However, the definition of C does not fix the range of values of char. It might be 0 to 127, corresponding to ASCII, or 0 to 255. It might even be 0..65,535, corresponding to UTF-16 code units, so that a value of type char occupies two octets. Thus, you might be able to use Unicode simply with the help of the character data type in C, but such software is not portable from one computer system to another.

11.2.3.2. Strings as arrays

In C, a string is a sequence of values of type char in consecutive storage locations. You can declare a variable that is an array of characters (e.g., char message[20]) and store characters to it using indexed variables (e.g., message[0]), as with other arrays. The index of the first component of an array is zero in C, as in many other languages.

Using the basic operators of C, text processing is awkward, since you basically need to work with individual characters by their indexes. However, there is a standard C library, string, that contains a collection of useful functions for working with arrays of characters. Operations on strings are still somewhat primitive, since you need to keep track of the lengths of strings. An array has a fixed size in C, though you can create the equivalent of an array dynamically so that its length has been computed during execution, rather than fixed when writing the program. The assignment p = malloc(n) would create a memory block sufficient for n characters and assign its address to p, which must be a pointer variable. Then you can use an indexed variable like p[i] just as if you had declared p as an array.

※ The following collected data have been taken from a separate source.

(** * Shallow embedding of src/todo_app_minimal.jsx

    The component keeps its state in React hooks ([tasks], [input],
    [editingId], [editingText]); every handler is modelled as a function
    from the current state to an [option] of its JS return value and the
    next state, [None] standing for a thrown exception.  JS strings are
    sequences of UTF-16 code units, values read from or written to
    localStorage are JSON values, and [JSON.stringify] / [JSON.parse] are
    modelled after the ECMAScript definitions. *)

From Stdlib Require Import ZArith List String Ascii Bool Lia.
Import ListNotations.
Open Scope Z_scope.
Set Warnings "-register-all".

(** ** JS strings *)

(** A JS string: its UTF-16 code units. *)
Definition jsstr := list Z.

Definition ascii_code (a : ascii) : Z :=
  match a with
  | Ascii b0 b1 b2 b3 b4 b5 b6 b7 =>
      Z.b2z b0 + 2 * (Z.b2z b1 + 2 * (Z.b2z b2 + 2 * (Z.b2z b3 + 2 * (Z.b2z b4
      + 2 * (Z.b2z b5 + 2 * (Z.b2z b6 + 2 * Z.b2z b7))))))
  end.

(** Source text literals (ASCII) as JS strings. *)
Fixpoint js (s : string) : jsstr :=
  match s with
  | EmptyString => []
  | String c r => ascii_code c :: js r
  end.

(** A literal in which each ['] stands for a double quote (JSON text). *)
Definition jq (s : string) : jsstr := map (fun c => if c =? 39 then 34 else c) (js s).

(** Every element is a 16-bit code unit. *)
Definition units_ok (s : jsstr) : Prop := Forall (fun c => 0 <= c < 65536) s.

Fixpoint str_eqb (a b : jsstr) : bool :=
  match a, b with
  | [], [] => true
  | x :: a', y :: b' => (x =? y) && str_eqb a' b'
  | _, _ => false
  end.

(** ECMAScript WhiteSpace and LineTerminator code points, which
    [String.prototype.trim] strips from both ends. *)
Definition is_js_space (c : Z) : bool :=
  (c =? 9) || (c =? 10) || (c =? 11) || (c =? 12) || (c =? 13) || (c =? 32)
  || (c =? 160) || (c =? 5760) || ((8192 <=? c) && (c <=? 8202))
  || (c =? 8232) || (c =? 8233) || (c =? 8239) || (c =? 8287)
  || (c =? 12288) || (c =? 65279).

Fixpoint trim_start (s : jsstr) : jsstr :=
  match s with
  | [] => []
  | c :: r => if is_js_space c then trim_start r else s
  end.

(** [s.trim()] *)
Definition trim (s : jsstr) : jsstr := rev (trim_start (rev (trim_start s))).

(** [s.slice(b, e)] for 0 <= b <= e. *)
Definition slice (b e : nat) (s : jsstr) : jsstr := firstn (e - b) (skipn b s).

Many descriptions say that in C, strings are "NUL terminated," where NUL means a character with code number zero (U+0000 in Unicode). This is true in the following sense: the functions in the string library, as well as functions for string processing in C programs in general, expect the input strings to be NUL terminatedi.e., to end with NUL, which is not regarded as part of the string. Moreover, when the functions generate strings, they make them NUL terminated. String constants are implemented as NUL terminated strings; thus, the constant "foo" denotes a string of length 3, but its internal representation occupies four octets. As a C programmer, you normally follow suit by treating NUL as a string terminator and by making sure that every string you generate is NUL terminated. However, when you read characters from a file, it is better to accept possible NUL characters and perhaps just skip them on reading. Text files created with other than C programs may contain NUL, and it is possible to output NUL in C, too.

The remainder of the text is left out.